### [About this task]
For the entries below, the expected answer is the line with "match resp with", the line with "match r with", and every line between them, exactly as written, and nothing more.

### [Supplied records]
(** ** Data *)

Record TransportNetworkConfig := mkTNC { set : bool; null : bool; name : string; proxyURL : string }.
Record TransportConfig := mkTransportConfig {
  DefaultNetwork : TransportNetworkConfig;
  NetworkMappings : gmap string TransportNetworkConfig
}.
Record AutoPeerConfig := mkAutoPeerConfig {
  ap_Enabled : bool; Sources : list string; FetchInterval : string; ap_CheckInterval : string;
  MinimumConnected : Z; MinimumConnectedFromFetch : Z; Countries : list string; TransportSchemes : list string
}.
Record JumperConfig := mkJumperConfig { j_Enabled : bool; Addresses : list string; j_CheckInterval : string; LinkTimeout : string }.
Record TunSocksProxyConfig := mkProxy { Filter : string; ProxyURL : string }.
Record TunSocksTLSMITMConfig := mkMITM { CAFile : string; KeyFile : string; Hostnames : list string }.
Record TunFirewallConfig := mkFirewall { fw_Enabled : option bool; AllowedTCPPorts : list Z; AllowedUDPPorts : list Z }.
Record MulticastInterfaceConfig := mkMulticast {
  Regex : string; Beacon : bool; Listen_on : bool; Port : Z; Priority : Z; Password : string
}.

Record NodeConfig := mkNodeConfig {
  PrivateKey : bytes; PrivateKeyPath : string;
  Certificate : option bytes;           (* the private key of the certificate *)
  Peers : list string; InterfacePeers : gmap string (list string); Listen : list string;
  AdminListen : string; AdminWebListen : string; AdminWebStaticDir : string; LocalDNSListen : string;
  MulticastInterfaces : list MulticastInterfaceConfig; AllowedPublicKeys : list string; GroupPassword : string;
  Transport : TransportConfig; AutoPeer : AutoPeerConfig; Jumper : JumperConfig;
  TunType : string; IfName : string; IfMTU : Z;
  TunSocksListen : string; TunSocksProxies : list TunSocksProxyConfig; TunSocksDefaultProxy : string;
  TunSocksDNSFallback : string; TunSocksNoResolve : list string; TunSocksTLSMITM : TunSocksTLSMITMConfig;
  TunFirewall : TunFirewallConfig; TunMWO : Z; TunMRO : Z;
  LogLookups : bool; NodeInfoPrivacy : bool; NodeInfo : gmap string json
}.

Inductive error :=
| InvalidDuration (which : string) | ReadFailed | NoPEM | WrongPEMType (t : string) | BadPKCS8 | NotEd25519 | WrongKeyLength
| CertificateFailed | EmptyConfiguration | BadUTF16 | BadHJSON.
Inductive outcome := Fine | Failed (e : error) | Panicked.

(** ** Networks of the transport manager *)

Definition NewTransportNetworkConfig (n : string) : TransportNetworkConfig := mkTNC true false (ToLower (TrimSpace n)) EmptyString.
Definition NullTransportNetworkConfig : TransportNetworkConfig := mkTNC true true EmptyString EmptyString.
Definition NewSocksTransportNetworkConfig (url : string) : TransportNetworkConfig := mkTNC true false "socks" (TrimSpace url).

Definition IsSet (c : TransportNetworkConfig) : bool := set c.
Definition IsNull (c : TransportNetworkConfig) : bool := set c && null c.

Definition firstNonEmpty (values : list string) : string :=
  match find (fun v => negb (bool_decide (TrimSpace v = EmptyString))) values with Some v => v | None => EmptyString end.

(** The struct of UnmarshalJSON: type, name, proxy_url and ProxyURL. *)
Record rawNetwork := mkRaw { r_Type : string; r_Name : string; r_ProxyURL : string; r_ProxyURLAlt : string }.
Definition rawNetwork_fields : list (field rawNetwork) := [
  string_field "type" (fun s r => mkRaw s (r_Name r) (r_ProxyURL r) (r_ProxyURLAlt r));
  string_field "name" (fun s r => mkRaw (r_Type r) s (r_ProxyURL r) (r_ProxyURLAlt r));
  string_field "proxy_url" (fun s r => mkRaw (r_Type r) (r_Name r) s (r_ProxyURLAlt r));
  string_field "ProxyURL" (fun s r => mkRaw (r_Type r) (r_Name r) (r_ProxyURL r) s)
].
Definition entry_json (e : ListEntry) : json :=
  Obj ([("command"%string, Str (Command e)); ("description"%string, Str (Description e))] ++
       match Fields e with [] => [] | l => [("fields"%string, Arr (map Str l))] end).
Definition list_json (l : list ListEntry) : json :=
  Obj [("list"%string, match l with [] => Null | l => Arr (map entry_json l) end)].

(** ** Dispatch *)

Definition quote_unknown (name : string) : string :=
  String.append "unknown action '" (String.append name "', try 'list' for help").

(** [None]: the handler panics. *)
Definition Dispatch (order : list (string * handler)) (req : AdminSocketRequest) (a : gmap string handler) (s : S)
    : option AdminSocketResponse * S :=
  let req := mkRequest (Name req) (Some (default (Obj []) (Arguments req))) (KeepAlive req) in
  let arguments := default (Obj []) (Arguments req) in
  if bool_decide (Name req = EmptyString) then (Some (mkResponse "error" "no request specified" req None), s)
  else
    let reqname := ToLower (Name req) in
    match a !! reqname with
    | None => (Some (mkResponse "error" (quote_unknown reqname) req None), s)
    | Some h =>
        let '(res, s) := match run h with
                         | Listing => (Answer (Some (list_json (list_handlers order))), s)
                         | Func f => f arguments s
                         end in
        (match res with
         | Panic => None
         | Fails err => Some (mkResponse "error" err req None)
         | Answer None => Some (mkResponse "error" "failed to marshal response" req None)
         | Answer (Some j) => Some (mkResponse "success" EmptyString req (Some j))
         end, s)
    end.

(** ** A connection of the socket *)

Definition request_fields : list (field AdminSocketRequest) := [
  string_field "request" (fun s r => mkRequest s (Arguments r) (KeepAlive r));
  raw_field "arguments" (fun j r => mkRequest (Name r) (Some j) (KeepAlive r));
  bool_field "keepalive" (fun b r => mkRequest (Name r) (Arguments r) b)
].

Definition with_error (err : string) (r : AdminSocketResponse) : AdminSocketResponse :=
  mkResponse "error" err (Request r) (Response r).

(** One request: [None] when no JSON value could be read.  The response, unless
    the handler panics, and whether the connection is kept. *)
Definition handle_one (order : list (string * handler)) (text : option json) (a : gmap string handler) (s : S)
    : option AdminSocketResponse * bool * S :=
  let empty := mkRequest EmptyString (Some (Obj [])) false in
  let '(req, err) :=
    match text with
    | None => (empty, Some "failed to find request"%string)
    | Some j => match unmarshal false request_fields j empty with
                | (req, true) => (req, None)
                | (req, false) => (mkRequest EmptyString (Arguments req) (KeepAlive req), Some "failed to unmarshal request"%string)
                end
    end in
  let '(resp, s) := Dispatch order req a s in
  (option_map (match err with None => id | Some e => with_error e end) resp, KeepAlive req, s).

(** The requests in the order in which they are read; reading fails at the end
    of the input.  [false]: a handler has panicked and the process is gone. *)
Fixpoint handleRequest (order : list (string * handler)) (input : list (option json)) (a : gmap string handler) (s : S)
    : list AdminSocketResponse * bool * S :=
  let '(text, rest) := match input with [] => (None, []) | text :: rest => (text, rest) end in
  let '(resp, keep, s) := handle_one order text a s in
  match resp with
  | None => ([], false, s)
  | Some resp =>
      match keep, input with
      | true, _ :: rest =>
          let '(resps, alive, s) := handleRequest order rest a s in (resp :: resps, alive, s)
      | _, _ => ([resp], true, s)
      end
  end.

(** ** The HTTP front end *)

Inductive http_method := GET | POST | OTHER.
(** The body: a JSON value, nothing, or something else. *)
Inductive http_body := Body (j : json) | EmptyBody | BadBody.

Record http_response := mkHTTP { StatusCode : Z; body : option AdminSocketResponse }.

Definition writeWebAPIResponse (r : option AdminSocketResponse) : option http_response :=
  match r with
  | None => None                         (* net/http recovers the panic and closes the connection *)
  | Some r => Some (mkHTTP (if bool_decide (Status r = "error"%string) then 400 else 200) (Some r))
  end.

==

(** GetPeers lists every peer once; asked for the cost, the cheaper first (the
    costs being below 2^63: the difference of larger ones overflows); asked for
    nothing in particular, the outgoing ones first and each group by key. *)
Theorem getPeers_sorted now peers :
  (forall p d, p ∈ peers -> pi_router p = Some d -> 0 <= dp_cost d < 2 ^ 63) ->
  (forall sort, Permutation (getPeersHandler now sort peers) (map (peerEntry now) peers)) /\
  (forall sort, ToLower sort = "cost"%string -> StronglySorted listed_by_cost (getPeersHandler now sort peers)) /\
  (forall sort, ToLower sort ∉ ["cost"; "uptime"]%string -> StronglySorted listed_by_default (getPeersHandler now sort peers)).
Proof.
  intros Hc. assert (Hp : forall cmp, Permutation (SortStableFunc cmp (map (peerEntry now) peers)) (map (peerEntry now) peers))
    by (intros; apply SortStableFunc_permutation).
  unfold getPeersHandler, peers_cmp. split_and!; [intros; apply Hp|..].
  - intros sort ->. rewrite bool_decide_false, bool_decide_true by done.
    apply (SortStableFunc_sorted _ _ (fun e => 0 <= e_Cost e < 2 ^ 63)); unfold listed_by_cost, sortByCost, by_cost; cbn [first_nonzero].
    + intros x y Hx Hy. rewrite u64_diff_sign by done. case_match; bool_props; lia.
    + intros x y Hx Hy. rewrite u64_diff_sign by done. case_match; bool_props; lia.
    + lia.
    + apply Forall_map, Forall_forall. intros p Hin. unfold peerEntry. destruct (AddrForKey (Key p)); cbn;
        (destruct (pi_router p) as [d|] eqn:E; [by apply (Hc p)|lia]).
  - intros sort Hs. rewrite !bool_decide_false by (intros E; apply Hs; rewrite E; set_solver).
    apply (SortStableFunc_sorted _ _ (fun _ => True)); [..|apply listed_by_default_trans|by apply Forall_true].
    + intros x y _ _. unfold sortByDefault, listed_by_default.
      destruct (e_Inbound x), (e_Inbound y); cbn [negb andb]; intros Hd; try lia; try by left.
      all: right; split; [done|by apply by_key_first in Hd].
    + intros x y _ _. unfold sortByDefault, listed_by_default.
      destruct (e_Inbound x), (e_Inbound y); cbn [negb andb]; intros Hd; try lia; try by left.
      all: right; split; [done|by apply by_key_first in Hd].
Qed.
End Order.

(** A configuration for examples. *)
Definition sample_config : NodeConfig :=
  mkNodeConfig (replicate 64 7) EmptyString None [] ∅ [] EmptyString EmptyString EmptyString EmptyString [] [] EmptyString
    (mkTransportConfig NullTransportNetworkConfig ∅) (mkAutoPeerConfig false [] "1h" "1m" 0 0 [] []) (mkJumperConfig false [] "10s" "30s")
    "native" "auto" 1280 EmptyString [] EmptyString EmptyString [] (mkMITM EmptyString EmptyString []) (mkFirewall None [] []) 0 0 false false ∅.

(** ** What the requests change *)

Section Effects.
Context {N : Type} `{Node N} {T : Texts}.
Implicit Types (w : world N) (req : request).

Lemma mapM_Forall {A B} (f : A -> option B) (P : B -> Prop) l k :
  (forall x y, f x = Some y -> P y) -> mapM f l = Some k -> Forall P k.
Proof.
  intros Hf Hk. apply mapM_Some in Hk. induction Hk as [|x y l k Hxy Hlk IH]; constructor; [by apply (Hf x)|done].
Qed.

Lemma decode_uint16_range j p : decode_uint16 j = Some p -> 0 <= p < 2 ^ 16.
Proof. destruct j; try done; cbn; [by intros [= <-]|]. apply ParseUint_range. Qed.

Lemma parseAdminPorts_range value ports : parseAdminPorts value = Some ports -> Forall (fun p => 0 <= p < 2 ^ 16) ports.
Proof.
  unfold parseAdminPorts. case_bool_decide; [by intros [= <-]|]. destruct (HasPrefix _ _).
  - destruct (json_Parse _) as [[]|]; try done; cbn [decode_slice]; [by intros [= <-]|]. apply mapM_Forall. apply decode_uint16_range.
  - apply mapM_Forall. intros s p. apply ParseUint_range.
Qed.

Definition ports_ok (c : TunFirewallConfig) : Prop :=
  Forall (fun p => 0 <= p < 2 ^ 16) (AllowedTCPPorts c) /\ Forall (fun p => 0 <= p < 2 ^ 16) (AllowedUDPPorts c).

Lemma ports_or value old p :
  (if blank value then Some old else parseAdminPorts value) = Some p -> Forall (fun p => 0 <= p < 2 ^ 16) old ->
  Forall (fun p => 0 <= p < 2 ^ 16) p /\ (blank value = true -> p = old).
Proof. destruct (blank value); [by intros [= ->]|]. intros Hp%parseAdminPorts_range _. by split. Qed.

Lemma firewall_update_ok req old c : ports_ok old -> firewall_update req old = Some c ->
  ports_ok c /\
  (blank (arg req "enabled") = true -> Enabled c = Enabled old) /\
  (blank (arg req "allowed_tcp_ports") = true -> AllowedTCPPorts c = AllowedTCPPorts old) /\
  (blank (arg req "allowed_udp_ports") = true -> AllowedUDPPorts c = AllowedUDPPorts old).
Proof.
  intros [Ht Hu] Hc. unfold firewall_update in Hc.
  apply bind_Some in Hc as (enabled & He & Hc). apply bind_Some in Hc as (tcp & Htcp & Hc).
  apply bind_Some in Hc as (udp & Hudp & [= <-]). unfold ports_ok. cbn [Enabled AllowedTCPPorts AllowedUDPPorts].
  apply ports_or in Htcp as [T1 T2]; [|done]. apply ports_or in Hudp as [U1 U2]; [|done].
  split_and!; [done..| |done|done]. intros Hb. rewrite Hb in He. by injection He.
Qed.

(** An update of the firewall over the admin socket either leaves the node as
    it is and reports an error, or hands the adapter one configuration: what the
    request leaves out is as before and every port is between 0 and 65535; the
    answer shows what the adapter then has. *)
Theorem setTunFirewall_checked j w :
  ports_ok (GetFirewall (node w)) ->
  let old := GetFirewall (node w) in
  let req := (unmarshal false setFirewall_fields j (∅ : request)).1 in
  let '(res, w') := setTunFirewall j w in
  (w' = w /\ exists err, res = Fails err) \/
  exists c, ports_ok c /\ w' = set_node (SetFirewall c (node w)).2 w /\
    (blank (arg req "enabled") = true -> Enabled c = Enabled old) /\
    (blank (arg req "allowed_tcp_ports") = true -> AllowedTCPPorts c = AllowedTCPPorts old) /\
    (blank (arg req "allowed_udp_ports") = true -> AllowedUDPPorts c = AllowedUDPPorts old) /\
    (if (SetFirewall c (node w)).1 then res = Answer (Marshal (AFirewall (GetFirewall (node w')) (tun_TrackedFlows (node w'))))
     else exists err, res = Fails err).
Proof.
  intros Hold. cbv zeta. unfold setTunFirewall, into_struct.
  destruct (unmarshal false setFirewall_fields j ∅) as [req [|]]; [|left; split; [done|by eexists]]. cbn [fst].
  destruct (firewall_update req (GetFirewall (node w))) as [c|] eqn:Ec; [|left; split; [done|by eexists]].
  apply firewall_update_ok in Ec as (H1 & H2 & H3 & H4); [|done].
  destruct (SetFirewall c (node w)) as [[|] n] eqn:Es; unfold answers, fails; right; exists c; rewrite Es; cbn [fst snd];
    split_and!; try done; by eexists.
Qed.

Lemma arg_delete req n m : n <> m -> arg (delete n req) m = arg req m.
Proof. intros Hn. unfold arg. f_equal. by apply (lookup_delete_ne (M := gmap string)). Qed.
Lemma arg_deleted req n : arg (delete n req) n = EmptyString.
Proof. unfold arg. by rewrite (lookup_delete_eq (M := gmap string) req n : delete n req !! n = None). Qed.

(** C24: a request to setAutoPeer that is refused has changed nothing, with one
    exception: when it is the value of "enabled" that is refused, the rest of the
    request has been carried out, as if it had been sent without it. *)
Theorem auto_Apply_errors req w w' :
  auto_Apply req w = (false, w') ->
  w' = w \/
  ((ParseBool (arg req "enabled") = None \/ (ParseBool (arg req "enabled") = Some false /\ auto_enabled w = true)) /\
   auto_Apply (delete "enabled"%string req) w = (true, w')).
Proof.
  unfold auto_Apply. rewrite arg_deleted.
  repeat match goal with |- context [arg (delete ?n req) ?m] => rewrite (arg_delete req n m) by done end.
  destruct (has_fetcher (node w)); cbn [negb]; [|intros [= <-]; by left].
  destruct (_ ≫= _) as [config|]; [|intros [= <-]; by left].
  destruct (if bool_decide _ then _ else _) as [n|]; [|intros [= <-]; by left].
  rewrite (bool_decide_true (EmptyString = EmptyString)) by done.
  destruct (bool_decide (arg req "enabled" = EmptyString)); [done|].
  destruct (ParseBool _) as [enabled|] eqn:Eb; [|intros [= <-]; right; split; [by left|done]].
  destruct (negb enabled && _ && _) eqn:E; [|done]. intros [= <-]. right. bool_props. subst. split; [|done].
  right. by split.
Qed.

* * *

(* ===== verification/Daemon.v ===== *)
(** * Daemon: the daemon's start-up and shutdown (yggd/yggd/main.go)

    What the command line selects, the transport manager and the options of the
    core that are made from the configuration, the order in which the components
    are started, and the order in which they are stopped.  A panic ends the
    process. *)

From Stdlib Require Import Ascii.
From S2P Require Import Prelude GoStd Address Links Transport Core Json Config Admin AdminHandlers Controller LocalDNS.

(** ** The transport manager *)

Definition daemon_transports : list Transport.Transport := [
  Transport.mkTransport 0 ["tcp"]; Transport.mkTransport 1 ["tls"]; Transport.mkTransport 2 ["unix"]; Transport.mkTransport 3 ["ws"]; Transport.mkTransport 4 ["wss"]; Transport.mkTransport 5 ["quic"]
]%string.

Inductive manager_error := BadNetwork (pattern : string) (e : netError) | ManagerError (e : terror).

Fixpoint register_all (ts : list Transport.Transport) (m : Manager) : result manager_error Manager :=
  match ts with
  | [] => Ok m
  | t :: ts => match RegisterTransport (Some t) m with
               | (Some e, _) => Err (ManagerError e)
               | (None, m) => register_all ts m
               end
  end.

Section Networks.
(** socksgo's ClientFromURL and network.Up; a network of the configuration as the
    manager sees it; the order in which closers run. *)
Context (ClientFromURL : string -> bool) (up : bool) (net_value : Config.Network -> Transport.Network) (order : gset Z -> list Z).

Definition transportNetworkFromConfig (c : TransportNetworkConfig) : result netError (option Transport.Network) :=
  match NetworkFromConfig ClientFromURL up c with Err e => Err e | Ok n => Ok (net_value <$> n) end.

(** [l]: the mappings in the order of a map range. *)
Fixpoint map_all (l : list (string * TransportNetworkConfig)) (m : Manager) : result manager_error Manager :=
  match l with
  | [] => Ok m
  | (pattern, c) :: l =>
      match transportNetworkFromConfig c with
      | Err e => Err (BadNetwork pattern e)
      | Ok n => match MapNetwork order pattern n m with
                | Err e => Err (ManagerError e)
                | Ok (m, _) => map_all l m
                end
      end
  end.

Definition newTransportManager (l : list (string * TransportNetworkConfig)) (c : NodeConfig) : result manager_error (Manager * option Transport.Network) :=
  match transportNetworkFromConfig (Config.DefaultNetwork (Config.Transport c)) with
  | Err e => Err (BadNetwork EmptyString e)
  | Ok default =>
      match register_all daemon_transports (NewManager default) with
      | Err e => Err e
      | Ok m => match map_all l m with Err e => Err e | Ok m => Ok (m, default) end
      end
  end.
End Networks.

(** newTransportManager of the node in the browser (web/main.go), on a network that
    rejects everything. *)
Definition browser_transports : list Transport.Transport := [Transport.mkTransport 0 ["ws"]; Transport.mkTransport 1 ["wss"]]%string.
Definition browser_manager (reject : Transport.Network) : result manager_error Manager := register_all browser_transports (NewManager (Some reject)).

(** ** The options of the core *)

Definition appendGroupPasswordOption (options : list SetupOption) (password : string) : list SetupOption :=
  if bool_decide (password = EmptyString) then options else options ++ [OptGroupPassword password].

### [Exercise output]
  match resp with
  | None => ([], false, s)
  | Some resp =>
      match keep, input with
      | true, _ :: rest =>
          let '(resps, alive, s) := handleRequest order rest a s in (resp :: resps, alive, s)
      | _, _ => ([resp], true, s)
      end
  end.

(** ** The HTTP front end *)

Inductive http_method := GET | POST | OTHER.
(** The body: a JSON value, nothing, or something else. *)
Inductive http_body := Body (j : json) | EmptyBody | BadBody.

Record http_response := mkHTTP { StatusCode : Z; body : option AdminSocketResponse }.

Definition writeWebAPIResponse (r : option AdminSocketResponse) : option http_response :=
  match r with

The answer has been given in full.